▸ **Work to be completed**
Which of the lines in the data below contain the string "subst"? Copy each of them.

[Stored items]
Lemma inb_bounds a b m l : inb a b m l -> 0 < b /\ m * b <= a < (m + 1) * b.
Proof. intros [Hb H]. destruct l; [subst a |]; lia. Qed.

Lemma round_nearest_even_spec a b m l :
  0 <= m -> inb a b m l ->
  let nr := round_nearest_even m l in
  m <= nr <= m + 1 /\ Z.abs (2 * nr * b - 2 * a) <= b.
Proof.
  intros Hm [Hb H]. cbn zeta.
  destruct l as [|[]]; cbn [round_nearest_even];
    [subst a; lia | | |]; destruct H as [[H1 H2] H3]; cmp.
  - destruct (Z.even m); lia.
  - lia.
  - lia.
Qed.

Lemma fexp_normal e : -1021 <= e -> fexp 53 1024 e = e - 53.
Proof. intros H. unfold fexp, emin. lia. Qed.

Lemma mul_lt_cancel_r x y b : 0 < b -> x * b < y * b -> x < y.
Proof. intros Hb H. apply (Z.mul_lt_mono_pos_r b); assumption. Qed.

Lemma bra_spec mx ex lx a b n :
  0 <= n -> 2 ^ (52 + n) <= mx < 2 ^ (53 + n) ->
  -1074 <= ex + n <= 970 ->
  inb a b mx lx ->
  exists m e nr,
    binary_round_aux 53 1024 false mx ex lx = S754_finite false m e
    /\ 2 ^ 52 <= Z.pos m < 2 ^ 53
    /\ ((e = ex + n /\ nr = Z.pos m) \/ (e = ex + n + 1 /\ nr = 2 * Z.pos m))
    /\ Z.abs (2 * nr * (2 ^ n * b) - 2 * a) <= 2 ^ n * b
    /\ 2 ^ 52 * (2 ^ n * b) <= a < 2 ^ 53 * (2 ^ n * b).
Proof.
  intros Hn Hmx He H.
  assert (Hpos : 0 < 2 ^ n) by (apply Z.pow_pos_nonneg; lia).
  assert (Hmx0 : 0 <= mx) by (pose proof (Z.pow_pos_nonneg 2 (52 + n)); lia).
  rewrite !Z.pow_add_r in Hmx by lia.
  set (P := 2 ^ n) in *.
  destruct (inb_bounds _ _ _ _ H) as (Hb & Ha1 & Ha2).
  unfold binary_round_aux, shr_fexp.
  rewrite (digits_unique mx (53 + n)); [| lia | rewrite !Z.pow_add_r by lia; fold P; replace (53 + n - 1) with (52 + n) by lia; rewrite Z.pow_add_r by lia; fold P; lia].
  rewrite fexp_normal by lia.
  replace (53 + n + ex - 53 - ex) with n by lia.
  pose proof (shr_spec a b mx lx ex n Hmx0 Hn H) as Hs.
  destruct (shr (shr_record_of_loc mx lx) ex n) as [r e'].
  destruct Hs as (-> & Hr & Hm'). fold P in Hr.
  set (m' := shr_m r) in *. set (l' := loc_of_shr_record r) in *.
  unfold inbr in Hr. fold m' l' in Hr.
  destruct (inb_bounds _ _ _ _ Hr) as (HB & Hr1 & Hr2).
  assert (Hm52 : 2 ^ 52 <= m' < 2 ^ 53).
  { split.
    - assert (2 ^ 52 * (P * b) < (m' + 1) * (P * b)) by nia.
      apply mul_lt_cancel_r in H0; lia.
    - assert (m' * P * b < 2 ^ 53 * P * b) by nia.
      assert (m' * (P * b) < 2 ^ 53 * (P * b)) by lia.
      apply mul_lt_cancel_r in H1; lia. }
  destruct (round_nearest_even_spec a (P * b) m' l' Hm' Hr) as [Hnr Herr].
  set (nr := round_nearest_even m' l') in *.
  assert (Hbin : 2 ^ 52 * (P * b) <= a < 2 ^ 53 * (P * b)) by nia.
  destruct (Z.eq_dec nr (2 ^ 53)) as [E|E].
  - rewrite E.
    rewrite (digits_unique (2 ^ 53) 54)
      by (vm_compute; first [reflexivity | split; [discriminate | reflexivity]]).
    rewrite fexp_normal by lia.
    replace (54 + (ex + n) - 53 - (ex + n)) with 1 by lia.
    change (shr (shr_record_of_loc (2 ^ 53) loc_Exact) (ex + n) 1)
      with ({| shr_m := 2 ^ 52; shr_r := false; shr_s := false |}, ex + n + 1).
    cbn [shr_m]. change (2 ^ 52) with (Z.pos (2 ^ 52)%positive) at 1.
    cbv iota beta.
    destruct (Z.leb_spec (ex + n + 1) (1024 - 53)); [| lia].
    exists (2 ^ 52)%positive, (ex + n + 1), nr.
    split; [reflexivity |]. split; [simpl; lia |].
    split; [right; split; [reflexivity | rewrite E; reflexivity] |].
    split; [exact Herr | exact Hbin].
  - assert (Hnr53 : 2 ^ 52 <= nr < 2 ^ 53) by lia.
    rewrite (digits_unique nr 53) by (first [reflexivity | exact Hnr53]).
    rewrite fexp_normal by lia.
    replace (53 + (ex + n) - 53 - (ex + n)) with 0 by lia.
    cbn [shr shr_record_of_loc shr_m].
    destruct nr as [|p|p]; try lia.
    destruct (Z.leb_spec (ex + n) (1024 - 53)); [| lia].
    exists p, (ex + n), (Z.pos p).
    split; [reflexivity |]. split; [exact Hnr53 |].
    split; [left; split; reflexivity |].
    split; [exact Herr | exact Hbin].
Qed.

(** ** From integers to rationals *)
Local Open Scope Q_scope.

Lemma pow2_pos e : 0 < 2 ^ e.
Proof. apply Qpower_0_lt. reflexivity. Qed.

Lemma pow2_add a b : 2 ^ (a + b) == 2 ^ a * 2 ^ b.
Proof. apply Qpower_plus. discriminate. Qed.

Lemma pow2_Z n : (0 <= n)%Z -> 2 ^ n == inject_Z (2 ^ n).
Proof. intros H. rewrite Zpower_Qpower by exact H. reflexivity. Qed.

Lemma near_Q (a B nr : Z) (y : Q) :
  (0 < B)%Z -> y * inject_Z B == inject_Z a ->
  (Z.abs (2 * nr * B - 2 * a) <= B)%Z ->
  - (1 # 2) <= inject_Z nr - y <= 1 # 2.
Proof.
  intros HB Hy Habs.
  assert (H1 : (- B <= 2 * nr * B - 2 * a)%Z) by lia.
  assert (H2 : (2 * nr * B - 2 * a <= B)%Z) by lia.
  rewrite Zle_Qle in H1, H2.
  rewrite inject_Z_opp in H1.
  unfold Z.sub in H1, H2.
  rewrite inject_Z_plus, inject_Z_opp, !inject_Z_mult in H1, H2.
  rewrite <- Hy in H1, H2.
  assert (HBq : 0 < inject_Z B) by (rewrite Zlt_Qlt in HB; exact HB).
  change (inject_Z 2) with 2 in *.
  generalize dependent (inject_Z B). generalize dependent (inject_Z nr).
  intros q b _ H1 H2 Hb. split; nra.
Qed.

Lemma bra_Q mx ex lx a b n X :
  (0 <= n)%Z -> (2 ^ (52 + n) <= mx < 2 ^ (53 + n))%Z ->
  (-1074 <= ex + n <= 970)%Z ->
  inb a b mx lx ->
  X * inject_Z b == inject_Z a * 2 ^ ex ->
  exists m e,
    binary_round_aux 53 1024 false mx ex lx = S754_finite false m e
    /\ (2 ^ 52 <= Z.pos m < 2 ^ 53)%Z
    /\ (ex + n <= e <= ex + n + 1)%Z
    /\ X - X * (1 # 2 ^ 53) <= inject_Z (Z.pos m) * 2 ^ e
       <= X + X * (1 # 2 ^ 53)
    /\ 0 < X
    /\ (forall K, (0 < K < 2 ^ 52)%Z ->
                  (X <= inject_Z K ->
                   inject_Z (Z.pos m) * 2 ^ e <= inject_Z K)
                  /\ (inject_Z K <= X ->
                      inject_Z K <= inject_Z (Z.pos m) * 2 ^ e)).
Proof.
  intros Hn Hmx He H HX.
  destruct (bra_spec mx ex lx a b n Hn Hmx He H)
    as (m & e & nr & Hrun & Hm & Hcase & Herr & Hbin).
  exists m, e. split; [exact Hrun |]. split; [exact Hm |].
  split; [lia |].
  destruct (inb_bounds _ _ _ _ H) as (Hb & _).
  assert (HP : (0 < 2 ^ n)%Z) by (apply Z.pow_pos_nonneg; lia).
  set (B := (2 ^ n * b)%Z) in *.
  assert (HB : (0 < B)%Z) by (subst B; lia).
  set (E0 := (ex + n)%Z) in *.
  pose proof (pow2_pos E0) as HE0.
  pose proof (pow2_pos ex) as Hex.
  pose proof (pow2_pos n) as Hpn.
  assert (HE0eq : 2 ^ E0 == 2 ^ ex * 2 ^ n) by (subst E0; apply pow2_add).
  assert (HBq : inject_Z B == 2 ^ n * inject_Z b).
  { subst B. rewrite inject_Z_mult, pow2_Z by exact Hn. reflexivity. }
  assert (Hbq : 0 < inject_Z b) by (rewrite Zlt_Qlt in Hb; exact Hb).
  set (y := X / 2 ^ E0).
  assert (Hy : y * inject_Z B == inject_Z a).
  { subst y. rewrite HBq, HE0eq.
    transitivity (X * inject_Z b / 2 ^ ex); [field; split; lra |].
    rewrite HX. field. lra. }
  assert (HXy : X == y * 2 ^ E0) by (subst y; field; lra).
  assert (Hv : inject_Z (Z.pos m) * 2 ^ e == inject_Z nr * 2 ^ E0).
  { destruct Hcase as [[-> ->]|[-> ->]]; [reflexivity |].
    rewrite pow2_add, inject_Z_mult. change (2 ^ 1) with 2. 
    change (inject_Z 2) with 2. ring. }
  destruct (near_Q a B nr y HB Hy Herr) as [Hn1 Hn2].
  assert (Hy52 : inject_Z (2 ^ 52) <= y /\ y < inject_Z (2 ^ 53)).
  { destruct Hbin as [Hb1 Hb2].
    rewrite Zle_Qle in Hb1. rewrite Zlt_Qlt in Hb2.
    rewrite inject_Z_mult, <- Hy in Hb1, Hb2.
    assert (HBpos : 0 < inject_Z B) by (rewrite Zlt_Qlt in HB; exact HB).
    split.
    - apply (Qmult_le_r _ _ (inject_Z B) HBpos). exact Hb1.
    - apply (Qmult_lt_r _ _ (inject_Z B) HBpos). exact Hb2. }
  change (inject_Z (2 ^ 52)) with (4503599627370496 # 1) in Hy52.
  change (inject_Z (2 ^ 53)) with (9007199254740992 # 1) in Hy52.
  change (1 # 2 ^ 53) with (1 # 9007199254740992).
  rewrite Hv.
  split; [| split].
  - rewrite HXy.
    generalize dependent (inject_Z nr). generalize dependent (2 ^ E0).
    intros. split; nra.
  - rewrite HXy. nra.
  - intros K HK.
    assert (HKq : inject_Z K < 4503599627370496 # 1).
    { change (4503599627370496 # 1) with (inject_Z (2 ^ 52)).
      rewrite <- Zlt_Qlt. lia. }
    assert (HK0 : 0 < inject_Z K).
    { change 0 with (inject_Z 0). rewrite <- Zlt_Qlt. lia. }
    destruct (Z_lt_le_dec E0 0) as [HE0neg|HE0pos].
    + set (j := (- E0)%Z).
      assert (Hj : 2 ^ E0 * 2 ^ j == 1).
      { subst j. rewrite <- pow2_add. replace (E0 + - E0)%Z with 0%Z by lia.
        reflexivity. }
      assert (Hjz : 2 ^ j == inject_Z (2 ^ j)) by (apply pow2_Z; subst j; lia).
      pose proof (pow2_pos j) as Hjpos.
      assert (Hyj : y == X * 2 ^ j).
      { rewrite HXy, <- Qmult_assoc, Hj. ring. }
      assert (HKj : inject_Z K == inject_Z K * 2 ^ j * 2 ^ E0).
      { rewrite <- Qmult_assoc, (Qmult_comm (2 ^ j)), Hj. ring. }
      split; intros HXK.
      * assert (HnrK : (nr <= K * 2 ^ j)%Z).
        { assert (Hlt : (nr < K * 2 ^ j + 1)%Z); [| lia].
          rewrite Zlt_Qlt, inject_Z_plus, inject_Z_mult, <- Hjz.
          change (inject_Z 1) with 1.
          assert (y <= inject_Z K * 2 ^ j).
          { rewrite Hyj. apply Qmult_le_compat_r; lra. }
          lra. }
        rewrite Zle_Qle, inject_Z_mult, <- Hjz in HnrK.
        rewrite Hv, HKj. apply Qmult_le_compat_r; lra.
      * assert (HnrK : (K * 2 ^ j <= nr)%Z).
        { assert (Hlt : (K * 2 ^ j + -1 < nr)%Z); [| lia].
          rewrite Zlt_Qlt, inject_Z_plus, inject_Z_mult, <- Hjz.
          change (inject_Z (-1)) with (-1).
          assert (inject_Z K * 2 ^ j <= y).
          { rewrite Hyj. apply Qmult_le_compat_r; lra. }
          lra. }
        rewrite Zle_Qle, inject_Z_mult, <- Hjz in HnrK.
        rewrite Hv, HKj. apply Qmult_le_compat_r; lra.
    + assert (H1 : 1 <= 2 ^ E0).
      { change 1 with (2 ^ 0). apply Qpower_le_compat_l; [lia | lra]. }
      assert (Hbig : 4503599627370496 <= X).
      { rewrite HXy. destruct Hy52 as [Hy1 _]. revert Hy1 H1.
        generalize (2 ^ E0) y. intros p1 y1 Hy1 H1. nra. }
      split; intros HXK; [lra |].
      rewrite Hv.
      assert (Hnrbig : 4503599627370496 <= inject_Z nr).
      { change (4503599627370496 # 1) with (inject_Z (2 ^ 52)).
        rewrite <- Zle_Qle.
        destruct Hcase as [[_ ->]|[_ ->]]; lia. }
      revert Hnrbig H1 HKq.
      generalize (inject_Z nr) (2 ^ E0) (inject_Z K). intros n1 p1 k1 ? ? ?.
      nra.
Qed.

▸ **Worked solution**
Proof. intros [Hb H]. destruct l; [subst a |]; lia. Qed.
    [subst a; lia | | |]; destruct H as [[H1 H2] H3]; cmp.
  assert (HB : (0 < B)%Z) by (subst B; lia).
  assert (HE0eq : 2 ^ E0 == 2 ^ ex * 2 ^ n) by (subst E0; apply pow2_add).
  { subst B. rewrite inject_Z_mult, pow2_Z by exact Hn. reflexivity. }
  { subst y. rewrite HBq, HE0eq.
  assert (HXy : X == y * 2 ^ E0) by (subst y; field; lra).
      { subst j. rewrite <- pow2_add. replace (E0 + - E0)%Z with 0%Z by lia.
      assert (Hjz : 2 ^ j == inject_Z (2 ^ j)) by (apply pow2_Z; subst j; lia).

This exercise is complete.